● **Exercise**:
Transcribe the data below verbatim from the line with "gs_known : ∀" to the line with "gs_controlling : ∀". Include both of those lines.

(Collected data entries)
····················
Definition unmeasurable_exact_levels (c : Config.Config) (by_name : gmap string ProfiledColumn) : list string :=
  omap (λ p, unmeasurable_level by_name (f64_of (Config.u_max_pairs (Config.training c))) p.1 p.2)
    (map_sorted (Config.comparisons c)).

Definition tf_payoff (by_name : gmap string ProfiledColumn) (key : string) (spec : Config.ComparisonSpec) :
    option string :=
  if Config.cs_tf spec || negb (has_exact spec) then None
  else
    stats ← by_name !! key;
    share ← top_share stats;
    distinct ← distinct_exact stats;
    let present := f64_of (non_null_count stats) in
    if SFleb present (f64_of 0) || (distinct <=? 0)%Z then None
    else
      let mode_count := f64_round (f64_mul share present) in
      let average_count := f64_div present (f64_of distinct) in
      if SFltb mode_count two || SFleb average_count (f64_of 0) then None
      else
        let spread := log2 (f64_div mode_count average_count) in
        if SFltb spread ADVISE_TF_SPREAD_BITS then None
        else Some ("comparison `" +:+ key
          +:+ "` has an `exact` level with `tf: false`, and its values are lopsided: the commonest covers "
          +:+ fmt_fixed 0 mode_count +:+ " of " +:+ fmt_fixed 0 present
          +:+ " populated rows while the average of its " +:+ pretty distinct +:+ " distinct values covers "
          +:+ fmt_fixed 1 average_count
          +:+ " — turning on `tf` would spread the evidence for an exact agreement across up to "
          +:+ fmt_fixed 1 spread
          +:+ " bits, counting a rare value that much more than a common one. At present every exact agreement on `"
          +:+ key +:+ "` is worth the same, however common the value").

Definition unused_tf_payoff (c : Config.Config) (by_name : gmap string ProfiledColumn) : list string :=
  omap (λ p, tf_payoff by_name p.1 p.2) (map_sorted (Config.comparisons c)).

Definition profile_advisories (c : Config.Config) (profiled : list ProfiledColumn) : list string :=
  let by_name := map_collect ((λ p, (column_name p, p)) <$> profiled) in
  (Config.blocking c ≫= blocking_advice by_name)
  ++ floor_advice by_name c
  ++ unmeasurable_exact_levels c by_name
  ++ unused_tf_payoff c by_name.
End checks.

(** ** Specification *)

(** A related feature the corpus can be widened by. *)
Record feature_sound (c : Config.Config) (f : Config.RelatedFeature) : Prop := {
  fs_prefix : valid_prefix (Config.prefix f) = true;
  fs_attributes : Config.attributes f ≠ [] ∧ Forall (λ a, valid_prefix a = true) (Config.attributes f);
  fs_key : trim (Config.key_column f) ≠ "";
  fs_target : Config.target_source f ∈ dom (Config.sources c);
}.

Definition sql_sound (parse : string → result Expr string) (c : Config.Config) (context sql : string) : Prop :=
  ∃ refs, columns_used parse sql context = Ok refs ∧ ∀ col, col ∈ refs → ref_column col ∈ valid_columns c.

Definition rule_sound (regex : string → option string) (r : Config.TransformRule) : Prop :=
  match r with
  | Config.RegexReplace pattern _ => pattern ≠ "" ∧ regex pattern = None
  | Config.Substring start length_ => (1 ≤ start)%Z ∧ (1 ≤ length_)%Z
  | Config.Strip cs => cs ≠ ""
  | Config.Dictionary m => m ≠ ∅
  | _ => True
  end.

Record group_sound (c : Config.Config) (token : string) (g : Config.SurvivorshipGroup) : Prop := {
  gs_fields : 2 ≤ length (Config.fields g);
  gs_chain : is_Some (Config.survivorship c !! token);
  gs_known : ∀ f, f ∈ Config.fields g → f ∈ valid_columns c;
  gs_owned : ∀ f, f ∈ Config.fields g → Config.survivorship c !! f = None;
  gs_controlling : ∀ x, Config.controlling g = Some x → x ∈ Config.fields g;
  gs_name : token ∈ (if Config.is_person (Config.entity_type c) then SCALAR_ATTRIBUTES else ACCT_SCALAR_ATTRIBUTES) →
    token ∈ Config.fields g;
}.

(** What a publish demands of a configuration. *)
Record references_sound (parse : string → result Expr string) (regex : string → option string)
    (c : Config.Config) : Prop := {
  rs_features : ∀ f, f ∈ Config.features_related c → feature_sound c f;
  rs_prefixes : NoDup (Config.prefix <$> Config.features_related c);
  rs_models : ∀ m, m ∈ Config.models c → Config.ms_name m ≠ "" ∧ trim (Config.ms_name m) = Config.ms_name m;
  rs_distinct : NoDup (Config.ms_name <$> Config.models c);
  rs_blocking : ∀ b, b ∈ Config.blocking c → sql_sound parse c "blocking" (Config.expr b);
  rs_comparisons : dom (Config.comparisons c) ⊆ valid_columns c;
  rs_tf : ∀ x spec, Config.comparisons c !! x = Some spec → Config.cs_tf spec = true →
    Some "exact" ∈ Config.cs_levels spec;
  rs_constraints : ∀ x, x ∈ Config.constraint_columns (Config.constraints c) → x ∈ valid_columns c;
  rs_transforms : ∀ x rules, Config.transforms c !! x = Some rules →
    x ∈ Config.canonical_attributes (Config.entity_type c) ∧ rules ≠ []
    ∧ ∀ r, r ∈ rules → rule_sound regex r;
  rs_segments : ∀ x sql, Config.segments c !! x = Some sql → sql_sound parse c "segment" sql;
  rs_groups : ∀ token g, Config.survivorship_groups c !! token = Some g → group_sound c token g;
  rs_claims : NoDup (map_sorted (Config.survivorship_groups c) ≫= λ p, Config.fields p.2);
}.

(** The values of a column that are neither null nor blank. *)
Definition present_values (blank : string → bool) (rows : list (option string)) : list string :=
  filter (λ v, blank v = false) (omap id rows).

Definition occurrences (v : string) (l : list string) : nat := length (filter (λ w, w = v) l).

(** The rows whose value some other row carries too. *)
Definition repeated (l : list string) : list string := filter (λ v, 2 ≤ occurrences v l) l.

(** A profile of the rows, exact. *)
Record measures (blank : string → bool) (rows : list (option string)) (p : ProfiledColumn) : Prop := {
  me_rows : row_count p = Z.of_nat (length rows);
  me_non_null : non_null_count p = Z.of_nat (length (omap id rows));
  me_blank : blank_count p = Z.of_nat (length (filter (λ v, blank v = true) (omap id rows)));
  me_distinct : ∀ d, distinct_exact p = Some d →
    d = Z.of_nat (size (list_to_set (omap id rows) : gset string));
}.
····················
● **Answer to the exercise**:
  gs_known : ∀ f, f ∈ Config.fields g → f ∈ valid_columns c;
  gs_owned : ∀ f, f ∈ Config.fields g → Config.survivorship c !! f = None;
  gs_controlling : ∀ x, Config.controlling g = Some x → x ∈ Config.fields g;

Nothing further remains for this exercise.